Task objective: In the entries below, find the line with "eapply outs_bind; [eapply" and the line with "(fun q s => q = true -> traced m None". Print those two and everything between them exactly, and nothing else.
----------------------------------------
(** Running the handler, when one is due. *)
Lemma run_handler_outs m sv t id :
  (forall r, heap sv !! id = Some r -> is_allowed (res_mask r) m = true -> never_called r m = false) ->
  let due := handler_due cfg sv (Some id) m in
  outs (on_server m (Some id) sv t) (run_handler cfg id) (fun _ => traced m (Some id) (t ++ page_calls due false))
    (fun s => due = true /\ traced m (Some id) (t ++ [Ran true]) s).
Proof.
  intros Hn due. unfold run_handler. eapply (outs_bind _ (fun _ => on_server m (Some id) sv t)); [by apply outs_modify|]. intros _.
  eapply (outs_bind _ (fun allowed s => on_server m (Some id) sv t s
    /\ allowed = match heap sv !! id with Some r => is_allowed (res_mask r) m | None => false end)).
  { intros s [Hk Hv]. unfold stx_gets, resource_allows. rewrite (kp_srv _ _ _ Hk). by pose proof Hv as [= -> _ _ _]. }
  intros [] s [Hs Ha]; revert s Hs.
  - unfold due, handler_due. destruct (heap sv !! id) as [r|] eqn:Hr; [|done]. cbn [mbind option_bind]. rewrite <- Ha.
    eapply outs_bind; [by apply invoke_outs; [|apply Hn]|]. intros resp. eapply outs_bind; [apply outs_keeps; [apply keeps_emplace|by intros s e]|].
    intros ?. apply outs_when; [|done]. apply outs_keeps; [apply keeps_safe_page|apply safe_page_quiet].
  - assert (Hd : due = bool_decide (is_Some (method_not_allowed_handler cfg))).
    { unfold due, handler_due. destruct (heap sv !! id) as [r|]; [|done]. cbn [mbind option_bind]. by rewrite <- Ha. }
    rewrite Hd. eapply (outs_weaken _ (traced m (Some id) t)); [|by intros s Hs; exists sv|intros ? ? Hq; exact Hq|intros ? Hq; exact Hq].
    eapply outs_bind; [apply method_not_allowed_outs|]. intros resp. eapply outs_bind; [apply outs_keeps; [apply keeps_emplace|by intros s e]|].
    intros ?. eapply outs_bind; [apply allow_outs|]. intros text s [Ht Hs]. revert s Hs.
    apply outs_when; [by apply with_header_outs|done].
Qed.

Lemma dispatch_traced m sv t id :
  (forall r, heap sv !! id = Some r -> is_allowed (res_mask r) m = true -> never_called r m = false) ->
  ends (on_server m (Some id) sv t) (dispatch_resource_handler cfg id)
    (fun _ s => exists threw, traced m (Some id) (t ++ handler_calls (handler_due cfg sv (Some id) m) threw (exception_calls b tables (Some id))) s).
Proof.
  intros Hn. unfold dispatch_resource_handler. eapply outs_try.
  - eapply outs_weaken; [by apply run_handler_outs|done| |intros s Hs; exact Hs]. intros ? s Hs. exists false. by destruct (handler_due _ _ _ _).
  - intros e s [Hd Hs]. rewrite Hd.
    assert (Hend : forall msg, match (_ ← log_error cfg msg; handle_dispatch_exception cfg (what e)) s with
      | (s', Ok _) => exists threw, traced m (Some id) (t ++ handler_calls true threw (exception_calls b tables (Some id))) s' | _ => True end).
    { intros msg. unfold mbind, stx_bind. pose proof (keeps_log m (Some id) _ msg s Hs) as Hs'. cbn [log_error stx_modify fst] in *.
      pose proof (exception_traced m (Some id) _ (what e) _ Hs') as Hx. unfold log_error, stx_modify.
      destruct (handle_dispatch_exception cfg (what e) _) as [s' [a|x|]]; [|done..]. exists true. by rewrite <- app_assoc in Hx. }
    specialize (Hend). destruct e; cbn [what] in *.
    all: match goal with |- context [log_error cfg ?msg] => specialize (Hend msg) end; by outcomes s' a.
Qed.

(** A handler that returns leaves a response. *)
Lemma ends_emplace P (f : stx dstate http_response) : ends P (r ← f; emplace_response r) (fun _ => filled).
Proof. intros s _. unfold mbind, stx_bind. destruct (f s) as [s1 [a|e|]]; [|done..]. by eexists. Qed.

Lemma ends_emplaced P r : ends P (emplace_response r) (fun _ => filled).
Proof. intros s _. by eexists. Qed.

Lemma exception_fills msg : ends (fun _ => True) (handle_dispatch_exception cfg msg) (fun _ => filled).
Proof.
  intros s _. unfold handle_dispatch_exception. destruct (_ || _); [|by apply (ends_emplace (fun _ => True))].
  destruct (if _ || _ then _ else _) as [e [r|]]; [by eexists|].
  destruct (if route_gate _ _ _ then _ else _) as [e' [r|]]; [by eexists|]. by apply (ends_emplace (fun _ => True)).
Qed.

Lemma allow_header_filled id : keeps filled (allow_header_of id).
Proof. intros s Hs. unfold allow_header_of. destruct (heap (srv (world_of s)) !! id) as [r|]; [|done]. by destruct (get_allow_header (res_mask r)). Qed.

Lemma with_header_filled key value : keeps filled (response_with_header key value).
Proof.
  intros s [r Hr]. unfold response_with_header. rewrite Hr. destruct (with_header r key value); by eexists.
Qed.

Lemma dispatch_fills id : ends (fun _ => True) (dispatch_resource_handler cfg id) (fun _ => filled).
Proof.
  apply (outs_try _ _ _ (fun _ => True)); [|intros []; (eapply outs_bind; [apply ends_true|intros ?; apply exception_fills])].
  eapply outs_bind; [apply ends_true|]. intros ?. eapply outs_bind; [apply ends_true|]. intros [].
  - eapply outs_bind; [apply ends_true|]. intros r. eapply outs_bind; [apply ends_emplaced|].
    intros ?. apply outs_when; [|done]. apply ends_emplace.
  - eapply outs_bind; [apply ends_true|]. intros r. eapply outs_bind; [apply ends_emplaced|].
    intros ?. eapply outs_bind; [apply ends_keeps, allow_header_filled|]. intros text. apply outs_when; [apply ends_keeps, with_header_filled|done].
Qed.

(** *** The response *)

Lemma materialize_world (s : dstate) : world_of (fst (try_materialize s)) = world_of s /\ view (conn (fst (try_materialize s))) = view (conn s).
Proof.
  unfold try_materialize. destruct (response (conn s)) as [r|]; [|done]. destruct (body_ r) as [bd|]; [|done]. by destruct (materialize bd) as [[? ?] ?].
Qed.

Lemma keeps_emplace_materialize m res t r : keeps (traced m res t) (emplace_and_materialize r).
Proof. apply bind_keeps; [apply keeps_emplace|]. intros _. apply keeps_traced_world, materialize_world. Qed.

Lemma keeps_raw m res t : keeps (traced m res t) (get_raw_response_with_fallback cfg).
Proof.
  apply keeps_quiet_try.
  - apply bind_keeps; [apply keeps_traced_world, materialize_world|]. intros [raw|]; [by apply keeps_traced_world|].
    apply bind_keeps; [apply keeps_run_safely|]. intros r. apply keeps_emplace_materialize.
  - apply never_throws_bind; [apply try_materialize_quiet|]. intros [raw|]; [by intros s e|].
    apply never_throws_bind; [apply run_safely_quiet|]. intros r. apply never_throws_bind; [by intros s e|intros; apply try_materialize_quiet].
Qed.

Lemma queue_sent m t raw res : ends (traced m res t) (queue_raw mhd_queues cfg raw res) (fun _ => traced m res (t ++ sent_calls b tables res)).
Proof.
  intros s Hs. unfold queue_raw. destruct (response (conn s)) as [r|] eqn:Hr; [|done].
  destruct (x ← decorate_mhd_response raw r; _) as [[x ev]|e|]; [|done..].
  apply (response_sent_kept m res t (on_mhd ev s)); [exact Hs|by exists r].
Qed.

Lemma materialize_sent m t res :
  ends (traced m res t) (materialize_and_queue_response mhd_queues cfg res) (fun q s => q = true -> traced m res (t ++ sent_calls b tables res) s).
Proof.
  assert (Hq : forall raw, ends (traced m res t) (queue_raw mhd_queues cfg raw res) (fun q s => q = true -> traced m res (t ++ sent_calls b tables res) s)).
  { intros raw. eapply outs_weaken; [apply queue_sent|done|by intros q s|done]. }
  eapply outs_bind; [apply ends_keeps, keeps_raw|]. intros [raw|]; [apply Hq|].
  eapply outs_bind; [apply ends_keeps, keeps_log|]. intros ?. eapply outs_bind; [apply ends_keeps, keeps_internal_error|]. intros r.
  eapply outs_bind; [apply ends_keeps, keeps_emplace_materialize|]. intros [raw|]; [apply Hq|]. by intros s _.
Qed.

(** *** The callbacks *)

(** Before dispatch: what was read of the request line, and the calls so far. *)
Record reading (m : http_method) (path : bytes) (sv : server nat) (t : list hook_call) (s : dstate) : Prop := {
  rd_view : view (conn s) = (m, if decide (m = count_) then None else Some m, false, None);
  rd_path : standardized_url (conn s) = path;
  rd_body : has_body (conn s) = method_has_body m;
  rd_skip : skip_handler (conn s) = false;
  rd_response : response (conn s) = None;
  rd_kept : kept sv t (world_of s);
}.

(** Routed, with nothing kept of the resource yet. *)
Definition resolved (m : http_method) (path : bytes) (sv : server nat) (t : list hook_call) (res : option nat) (s : dstate) : Prop :=
  res = routed_to m path sv /\ view (conn s) = (m, if decide (m = count_) then None else Some m, false, None)
  /\ response (conn s) = None /\ exists sv', heap sv' = heap sv /\ kept sv' t (world_of s).

Lemma resolve_traced m path sv t : ends (reading m path sv t) resolve_resource_for_request (resolved m path sv t).
Proof.
  intros s [Hv Hp _ _ Hr Hk]. pose proof Hk as [E1 E2 E3 E4 E5]. pose proof Hv as [= Hm _ _ _]. unfold resolve_resource_for_request, resolved, routed_to.
  rewrite Hm, Hp, E3. pose proof (lookup_heap m path sv) as Hh.
  destruct (lookup m path sv) as [sv' [r|e|]]; [|done..]. cbn [fst] in Hh.
  assert (Hk' : kept sv' t (set_srv (world_of s) sv')) by (constructor; try done; intros id x; rewrite Hh; apply E5).
  destruct (found r); [|by split_and!; [..|exists sv']]. destruct (handler (lr_entry r)) as [id|]; [|by split_and!; [..|exists sv']].
  cbn. destruct (_ || _); (split_and!; [done|exact Hv|done|by exists sv']).
Qed.

(** The hooks after the handler, and the response. *)
Lemma finish_traced m t res : ends (fun s => traced m res t s /\ filled s)
  (_ ← stx_modify (fire_after_handler_gated cfg res); materialize_and_queue_response mhd_queues cfg res)
  (fun q s => q = true -> traced m res (t
     ++ (fired after_handler (vec b after_handler) ++ fired after_handler (route_vec tables res after_handler)) ++ sent_calls b tables res) s).
Proof.
  eapply (outs_bind _ (fun _ => traced m res (t ++ fired after_handler (vec b after_handler) ++ fired after_handler (route_vec tables res after_handler)))).
  - apply outs_modify. intros s [Ht Hr]. by apply after_handler_kept.
  - intros ?. eapply outs_weaken; [apply materialize_sent|done| |done]. intros q s Hs Hq. specialize (Hs Hq). by rewrite <- !app_assoc in *.
Qed.

Definition both (p : hook_phase) (res : option nat) : list hook_call := fired p (vec b p) ++ fired p (route_vec tables res p).

Lemma found_traced m sv t id :
  (forall r, heap sv !! id = Some r -> is_allowed (res_mask r) m = true -> never_called r m = false) ->
  ends (on_server m (Some id) sv t)
  (responded ← fire_before_handler_gated cfg id;
   if responded : bool then materialize_and_queue_response mhd_queues cfg (Some id)
   else _ ← dispatch_resource_handler cfg id; _ ← stx_modify (fire_after_handler_gated cfg (Some id)); materialize_and_queue_response mhd_queues cfg (Some id))
  (fun q s => q = true -> exists threw, traced m (Some id) (t ++ both before_handler (Some id)
     ++ handler_calls (handler_due cfg sv (Some id) m) threw (exception_calls b tables (Some id))
     ++ both after_handler (Some id) ++ sent_calls b tables (Some id)) s).
Proof.
  intros Hn. eapply (outs_bind _ (fun responded s => responded = false /\ on_server m (Some id) sv (t ++ both before_handler (Some id)) s)).
  { intros s Hs. pose proof (before_handler_kept m sv t id s Hs) as Hb'. destruct (fire_before_handler_gated cfg id s) as [s1 o]. by destruct Hb' as [-> Hs1]. }
  intros responded s [-> Hs]. revert s Hs.
  eapply outs_bind; [eapply outs_weaken; [apply outs_and; [exact (dispatch_traced m sv (t ++ both before_handler (Some id)) id Hn)|apply dispatch_fills]|intros s Hs; split; [exact Hs|exact I]|intros a s Hs; exact Hs|done]|].
  intros _ s [[threw Ht] Hf]. pose proof (finish_traced m _ (Some id) s (conj Ht Hf)) as Hfin.
  outcomes s' q; [|done..]. intros Hq. exists threw. specialize (Hfin Hq). unfold both in *. by rewrite <- !app_assoc in *.
Qed.

Lemma missing_traced m sv t : ends (fun s => on_server m None sv t s /\ response (conn s) = None)
  (has ← stx_gets (fun s => bool_decide (is_Some (response (conn s))));
   _ ← stx_when (negb has) (r ← not_found_page cfg; emplace_response r);
   _ ← stx_modify (fire_after_handler_gated cfg None); materialize_and_queue_response mhd_queues cfg None)
  (fun q s => q = true -> traced m None (t ++ page_calls (handler_due cfg sv None m) false
     ++ both after_handler None ++ sent_calls b tables None) s).
Proof.
  eapply (outs_bind _ (fun has s => has = false /\ traced m None t s)).
  { intros s [Hs Hr]. unfold stx_gets. rewrite Hr. split; [by apply bool_decide_false; intros []|by exists sv]. }
  intros has s [-> Hs]. revert s Hs. cbn [negb stx_when].
  eapply (outs_bind _ (fun _ s => traced m None (t ++ page_calls (handler_due cfg sv None m) false) s /\ filled s)).
  { eapply outs_weaken; [apply outs_and; [|apply (ends_emplace (fun _ => True))]|intros s Hs; split; [exact Hs|exact I]|intros a s Hs; exact Hs|done].
    eapply outs_bind; [apply not_found_outs|]. intros r. apply ends_keeps, keeps_emplace. }
  intros _. eapply outs_weaken; [apply finish_traced|intros s Hs; exact Hs| |done]. intros q s Hs Hq. specialize (Hs Hq). unfold both. by rewrite <- !app_assoc in *.
Qed.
----------------------------------------
Answer area:
  eapply outs_bind; [eapply outs_weaken; [apply outs_and; [exact (dispatch_traced m sv (t ++ both before_handler (Some id)) id Hn)|apply dispatch_fills]|intros s Hs; split; [exact Hs|exact I]|intros a s Hs; exact Hs|done]|].
  intros _ s [[threw Ht] Hf]. pose proof (finish_traced m _ (Some id) s (conj Ht Hf)) as Hfin.
  outcomes s' q; [|done..]. intros Hq. exists threw. specialize (Hfin Hq). unfold both in *. by rewrite <- !app_assoc in *.
Qed.

Lemma missing_traced m sv t : ends (fun s => on_server m None sv t s /\ response (conn s) = None)
  (has ← stx_gets (fun s => bool_decide (is_Some (response (conn s))));
   _ ← stx_when (negb has) (r ← not_found_page cfg; emplace_response r);
   _ ← stx_modify (fire_after_handler_gated cfg None); materialize_and_queue_response mhd_queues cfg None)
  (fun q s => q = true -> traced m None (t ++ page_calls (handler_due cfg sv None m) false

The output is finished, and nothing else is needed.